Work to be completed —
Of the entries below, restate word for word only the section that runs from the line with "Definition entry_for (p" to the line with "- by apply decode_encode_key, key_wf_version.", counting both ends.

Dataset content —

(* ===== verification/MvccRefine.v ===== *)
(** * The MVCC code refines the abstract specification

    [rep m s] says that the engine contents [m] encode the abstract state [s].
    Every operation of [Mvcc.v] is shown to act on the contents as the abstract
    operation of [MvccSpec.v] acts on the state, over any engine that satisfies
    [EngineLaws]. *)

From stdpp Require Import fin_sets.
From S2P Require Import Prelude Bytes Engine MvccKey Mvcc MvccSpec.

(** the stored form of a value: tag 0 for a deletion mark, tag 1 for a value *)
Definition enc_val (x : slice) : bytes :=
  match x with None => [x00] | Some v => x01 :: v end.

Definition amap (s : mstate) (k : mvccKey) : option bytes :=
  match kind k with
  | mvccKeyNextVersion => encodeVersion <$> stored s
  | mvccKeyTxnActive => if decide (key_version k ∈ active s) then Some [] else None
  | mvccKeyTxnWrite => if decide ((key_version k, rawKey k) ∈ writes s) then Some [] else None
  | mvccKeyVersion => enc_val <$> versions s !! (rawKey k, key_version k)
  end.

Record rep (m : gmap bytes bytes) (s : mstate) : Prop := {
  rep_lookup k : key_wf k → m !! encode k = amap s k;
  rep_dom b x : m !! b = Some x → ∃ k, key_wf k ∧ b = encode k;
}.

Lemma rep_empty : rep ∅ empty_mstate.
Proof.
  split; [|by intros b x; rewrite lookup_empty].
  intros [[] v r] _; unfold amap; cbn; rewrite ?lookup_empty; done.
Qed.

Lemma rep_insert m s s' k x :
  rep m s → key_wf k → amap s' k = Some x →
  (∀ k', key_wf k' → k' ≠ k → amap s' k' = amap s k') →
  rep (<[encode k := x]> m) s'.
Proof.
  intros [Hl Hd] Hk Hx Ho. split.
  - intros k' Hk'. destruct (decide (k' = k)) as [->|Hne]; [by rewrite lookup_insert_eq|].
    rewrite lookup_insert_ne; [|intros E; apply Hne; symmetry; by apply encode_inj].
    rewrite Hl, Ho; done.
  - intros b y [[<- _]|[_ Hb]]%lookup_insert_Some; eauto.
Qed.

Lemma rep_delete m s s' k :
  rep m s → key_wf k → amap s' k = None →
  (∀ k', key_wf k' → k' ≠ k → amap s' k' = amap s k') →
  rep (delete (encode k) m) s'.
Proof.
  intros [Hl Hd] Hk Hx Ho. split.
  - intros k' Hk'. destruct (decide (k' = k)) as [->|Hne]; [by rewrite lookup_delete_eq|].
    rewrite lookup_delete_ne; [|intros E; apply Hne; symmetry; by apply encode_inj].
    rewrite Hl, Ho; done.
  - intros b y [_ Hb]%lookup_delete_Some. eauto.
Qed.

(** ** Well-formed keys of the program *)

Lemma key_wf_next : key_wf nextVersionKey.
Proof. done. Qed.
Lemma key_wf_active v : in_uint64 v → key_wf (activeTransactionKey v).
Proof. done. Qed.
Lemma key_wf_write v r : in_uint64 v → key_wf (transactionWriteKey v r).
Proof. done. Qed.
Lemma key_wf_version r v : in_uint64 v → key_wf (versionedKey r v).
Proof. done. Qed.
#[export] Hint Resolve key_wf_next key_wf_active key_wf_write key_wf_version : go.

Lemma wf_uint64 s v : wf s → 1 ≤ v < next s → in_uint64 v.
Proof. intros Hs Hv. pose proof (wf_next _ Hs). unfold in_uint64, max_uint64 in *. lia. Qed.

Lemma txn_uint64 s t : wf s → txn_ok s t → in_uint64 (ts_version t).
Proof. intros Hs Ht. by eapply wf_uint64, wf_active, Ht. Qed.
#[export] Hint Resolve wf_uint64 txn_uint64 : go.

(** ** Which keys a prefix or a range selects *)

Lemma kind_byte_inj k1 k2 : kind_byte k1 = kind_byte k2 → k1 = k2.
Proof. by destruct k1, k2. Qed.

Lemma prefix_kind kd k p :
  (mvccKeyKindPrefix kd ++ p) `prefix_of` encode k ↔ kind k = kd ∧ p `prefix_of` payload k.
Proof.
  rewrite encode_payload. unfold mvccKeyKindPrefix. rewrite <-app_assoc. split.
  - intros Hp%prefix_app_inv. simpl in Hp.
    pose proof (prefix_cons_inv_1 _ _ _ _ Hp) as E%kind_byte_inj.
    apply prefix_cons_inv_2 in Hp. done.
  - intros [<- Hp]. by apply prefix_app, prefix_cons.
Qed.

Lemma prefix_active k : activeTransactionPrefix `prefix_of` encode k ↔ kind k = mvccKeyTxnActive.
Proof.
  unfold activeTransactionPrefix. rewrite <-(app_nil_r (mvccKeyKindPrefix _)), prefix_kind.
  split; [tauto|]. intros; split; [done|apply prefix_nil].
Qed.

Lemma prefix_len_eq (a b c : bytes) : length a = length b → a `prefix_of` b ++ c → a = b.
Proof.
  intros Hl [k Hk]. apply (f_equal (take (length a))) in Hk.
  rewrite Hl in Hk at 1. rewrite take_app_length, take_app_length in Hk. done.
Qed.

Lemma prefix_writes v k :
  in_uint64 v → key_wf k →
  transactionWritePrefix v `prefix_of` encode k ↔
  kind k = mvccKeyTxnWrite ∧ key_version k = v.
Proof.
  intros Hv [Hk _]. unfold transactionWritePrefix, AppendUint64. rewrite prefix_kind.
  split; intros [Hkind Hp]; (split; [done|]); unfold payload in *; rewrite Hkind in *.
  - apply prefix_len_eq in Hp; [|by rewrite !length_be_put].
    symmetry. by apply (be_put_inj 8).
  - subst v. by apply prefix_app_r.
Qed.

Lemma prefix_versions p k :
  versionedKeyPrefix p `prefix_of` encode k ↔
  kind k = mvccKeyVersion ∧ p `prefix_of` rawKey k.
Proof.
  unfold versionedKeyPrefix. rewrite appendEscapedRawKey_app, prefix_kind.
  split; intros [Hkind Hp]; (split; [done|]); unfold payload in *; rewrite Hkind in *.
  - by apply escape_prefix in Hp.
  - by apply escape_prefix.
Qed.

Definition version_prefix (r : bytes) : bytes :=
  mvccKeyKindPrefix mvccKeyVersion ++ escape r ++ [x00; x00].

Lemma encode_versioned r v : encode (versionedKey r v) = version_prefix r ++ be_put 8 v.
Proof.
  unfold encode, version_prefix, AppendUint64. cbn [kind versionedKey rawKey key_version].
  by rewrite appendTerminatedRawKey_app.
Qed.

Lemma version_prefix_of r k :
  version_prefix r `prefix_of` encode k ↔ kind k = mvccKeyVersion ∧ rawKey k = r.
Proof.
  unfold version_prefix. rewrite prefix_kind.
  split; intros [Hkind Hp]; (split; [done|]); unfold payload in *; rewrite Hkind in *.
  - destruct Hp as [q Hq]. rewrite <-app_assoc in Hq. by apply escape_term_inj in Hq as [? _].
  - subst r. exists (be_put 8 (key_version k)). by rewrite <-app_assoc.
Qed.

Lemma version_compare r v w :
  in_uint64 v → in_uint64 w →
  bytes_compare (encode (versionedKey r v)) (encode (versionedKey r w)) = (v ?= w).
Proof. intros. by rewrite !encode_versioned, bytes_compare_app_l, be_put_compare. Qed.

(** the keys between two versions of a raw key *)
Lemma range_versions_key r a b k :
  in_uint64 a → in_uint64 b → key_wf k →
  in_range (Some (encode (versionedKey r a))) (Some (encode (versionedKey r b))) (encode k) = true ↔
  ∃ v, k = versionedKey r v ∧ a ≤ v < b.
Proof.
  intros Ha Hb Hk. unfold in_range. rewrite andb_true_iff, !bool_decide_eq_true. split.
  - intros [H1 H2]. assert (version_prefix r `prefix_of` encode k) as Hp.
    { rewrite encode_versioned in H1, H2. by eapply prefix_sandwich. }
    apply version_prefix_of in Hp as [Hkind Hraw]. destruct k as [? v ?]; simpl in *; subst.
    destruct Hk as [Hv _]. exists v. split; [done|].
    unfold ble, blt in *. change (mkMvccKey mvccKeyVersion v r) with (versionedKey r v) in *.
    rewrite version_compare in H1, H2 by done. by split.
  - intros (v & -> & Hv). destruct Hk as [Hin _]. cbn in Hin. unfold ble, blt.
    rewrite !version_compare by done. by destruct Hv.
Qed.

(** the keys from a version of a raw key on *)
Lemma range_versions_from r a k :
  in_uint64 a → key_wf k →
  in_range (Some (encode (versionedKey r a))) (Some (encode (versionedKey r max_uint64) ++ [x00]))
    (encode k) = true ↔
  ∃ v, k = versionedKey r v ∧ a ≤ v.
Proof.
  intros Ha Hk. unfold in_range. rewrite andb_true_iff, !bool_decide_eq_true. split.
  - intros [H1 H2]. assert (version_prefix r `prefix_of` encode k) as Hp.
    { rewrite encode_versioned in H1, H2. rewrite <-app_assoc in H2. by eapply prefix_sandwich. }
    apply version_prefix_of in Hp as [Hkind Hraw]. destruct k as [? v ?]; simpl in *; subst.
    destruct Hk as [Hv _]. exists v. split; [done|].
    unfold ble in *. change (mkMvccKey mvccKeyVersion v r) with (versionedKey r v) in *.
    by rewrite version_compare in H1.
  - intros (v & -> & Hv). destruct Hk as [Hin _]. cbn in Hin.
    assert (in_uint64 max_uint64) by done. split.
    + unfold ble. by rewrite !version_compare.
    + apply ble_blt_trans with (encode (versionedKey r max_uint64)); [|apply blt_app_nonempty].
      unfold ble. rewrite version_compare by done.
      assert (v ≤ max_uint64) as Hle by (unfold in_uint64, max_uint64 in *; lia). exact Hle.
Qed.

(** ** Scans of version records *)

Abbreviation triple := (bytes * version * slice)%type.

Definition vpair (p : triple) : bytes * bytes :=
  let '(r, v, x) := p in (encode (versionedKey r v), enc_val x).

(** triples in the order of their keys *)
Definition triple_lt (p q : triple) : Prop :=
  blt p.1.1 q.1.1 ∨ p.1.1 = q.1.1 ∧ p.1.2 < q.1.2.

Lemma key_lt_triple p q :
  in_uint64 p.1.2 → in_uint64 q.1.2 → key_lt (vpair p) (vpair q) → triple_lt p q.
Proof.
  destruct p as [[r v] x], q as [[r' v'] x']. intros Hv Hv'. cbn in Hv, Hv'.
  unfold key_lt, blt. cbn [vpair fst]. rewrite !encode_payload.
  rewrite bytes_compare_app_l. cbn [bytes_compare kind_byte kind versionedKey].
  rewrite Z.compare_refl. unfold payload. cbn [kind versionedKey rawKey key_version].
  rewrite escape_compare, be_put_compare by done.
  unfold triple_lt, blt. cbn. destruct (bytes_compare r r') eqn:E; [|tauto|done].
  apply bytes_compare_eq in E as ->. intros ?%Z.compare_lt_iff. tauto.
Qed.

Lemma list_preimage {A B} (f : A → B) (P : A → Prop) (l : list B) :
  (∀ b, b ∈ l → ∃ a, b = f a ∧ P a) → ∃ k, l = map f k ∧ Forall P k.
Proof.
  induction l as [|b l IH]; intros H; [by exists []|].
  destruct (H b) as (a & -> & Ha); [set_solver|]. destruct IH as (k & -> & Hk).
  { intros b Hb. apply H. set_solver. }
  exists (a :: k). by split; [|constructor].
Qed.

Lemma sorted_triples (ts : list triple) :
  Forall (λ p, in_uint64 p.1.2) ts → StronglySorted key_lt (map vpair ts) →
  StronglySorted triple_lt ts.
Proof.
  induction 1 as [|p ts Hp Hts IH]; intros Hs; [constructor|].
  change (map vpair (p :: ts)) with (vpair p :: map vpair ts) in Hs.
  apply StronglySorted_inv in Hs as [Hs Hall]. constructor; [by apply IH|].
  rewrite Forall_forall in Hall. rewrite Forall_forall in Hts. apply Forall_forall.
  intros q Hq. apply key_lt_triple; [done|by apply Hts|].
  apply Hall. by apply list_elem_of_fmap_2.
Qed.

Lemma vpair_inj p q : in_uint64 p.1.2 → in_uint64 q.1.2 → vpair p = vpair q → p = q.
Proof.
  destruct p as [[r v] x], q as [[r' v'] x']. intros Hv Hv' E. cbn in Hv, Hv'.
  assert (encode (versionedKey r v) = encode (versionedKey r' v')) as E1
    by exact (f_equal fst E).
  assert (enc_val x = enc_val x') as E2 by exact (f_equal snd E).
  apply encode_inj in E1 as [= -> ->]; [|by apply key_wf_version..].
  f_equal. destruct x, x'; naive_solver.
Qed.

(** A sorted part of the contents that holds version records only is the image
    of a sorted list of triples of the abstract state. *)
Lemma scan_triples m s (l : list (bytes * bytes)) (Q : bytes → version → Prop) :
  rep m s → wf s → StronglySorted key_lt l →
  (∀ k x, key_wf k → (encode k, x) ∈ l ↔
     m !! encode k = Some x ∧ ∃ r v, k = versionedKey r v ∧ Q r v) →
  (∀ b x, (b, x) ∈ l → m !! b = Some x) →
  ∃ ts, l = map vpair ts ∧ StronglySorted triple_lt ts ∧
        ∀ r v x, (r, v, x) ∈ ts ↔ versions s !! (r, v) = Some x ∧ Q r v.
Proof.
  intros Hrep Hwf Hs Hl Hm.
  destruct (list_preimage vpair
    (λ p, versions s !! p.1 = Some p.2 ∧ Q p.1.1 p.1.2) l) as (ts & -> & Hts).
  { intros [b x] Hin. pose proof (Hm _ _ Hin) as Hb.
    destruct (rep_dom _ _ Hrep _ _ Hb) as (k & Hk & ->).
    apply Hl in Hin as [_ (r & v & -> & HQ)]; [|done].
    rewrite (rep_lookup _ _ Hrep) in Hb by done. unfold amap in Hb. cbn in Hb.
    apply fmap_Some in Hb as (y & Hy & ->). by exists (r, v, y). }
  rewrite Forall_forall in Hts.
  assert (Forall (λ p, in_uint64 p.1.2) ts) as Hu.
  { apply Forall_forall. intros [[r v] x] Hin. destruct (Hts _ Hin) as [Hx _].
    eapply wf_uint64, (wf_versions _ Hwf r); [done|]. by eexists. }
  exists ts. split; [done|]. split; [by apply sorted_triples|].
  intros r v x. split; [by intros Hin%Hts|]. intros [Hx HQ].
  assert (in_uint64 v) as Hv.
  { eapply wf_uint64, (wf_versions _ Hwf r); [done|]. by eexists. }
  assert ((encode (versionedKey r v), enc_val x) ∈ map vpair ts) as Hin.
  { apply Hl; [by apply key_wf_version|]. split; [|by exists r, v].
    rewrite (rep_lookup _ _ Hrep) by (by apply key_wf_version). unfold amap. cbn. by rewrite Hx. }
  apply list_elem_of_fmap in Hin as (p & Hp & Hin).
  change (vpair (r, v, x) = vpair p) in Hp. apply vpair_inj in Hp as <-; [done|done|].
  rewrite Forall_forall in Hu. by apply Hu.
Qed.

Lemma decodeVersionedValue_enc sl x :
  sbytes sl = enc_val x → decodeVersionedValue sl = Ok x.
Proof. unfold decodeVersionedValue. intros ->. by destruct x. Qed.

(** an entry that carries the record of a triple *)
Definition entry_for (p : triple) (en : Entry) : Prop := entry_pair en = vpair p.

Lemma entry_for_decode r v x en :
  in_uint64 v → entry_for (r, v, x) en →
  decodeMvccKey (Key en) = Ok (versionedKey r v) ∧ decodeVersionedValue (Value en) = Ok x.
Proof.
  intros Hv [= HK HV]. rewrite HK. split.
  - by apply decode_encode_key, key_wf_version.
  - by apply decodeVersionedValue_enc.
Qed.

Lemma yields_triples items ts :
  yields items (map vpair ts) → ∃ es, items = map Ok es ∧ Forall2 entry_for ts es.
Proof.
  intros (es & -> & H). exists es. split; [done|].
  revert ts H. induction es as [|en es IH]; intros [|p ts] H; try done.
  injection H as H1 H2. constructor; [done|by apply IH].
Qed.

Task solution —
Definition entry_for (p : triple) (en : Entry) : Prop := entry_pair en = vpair p.

Lemma entry_for_decode r v x en :
  in_uint64 v → entry_for (r, v, x) en →
  decodeMvccKey (Key en) = Ok (versionedKey r v) ∧ decodeVersionedValue (Value en) = Ok x.
Proof.
  intros Hv [= HK HV]. rewrite HK. split.
  - by apply decode_encode_key, key_wf_version.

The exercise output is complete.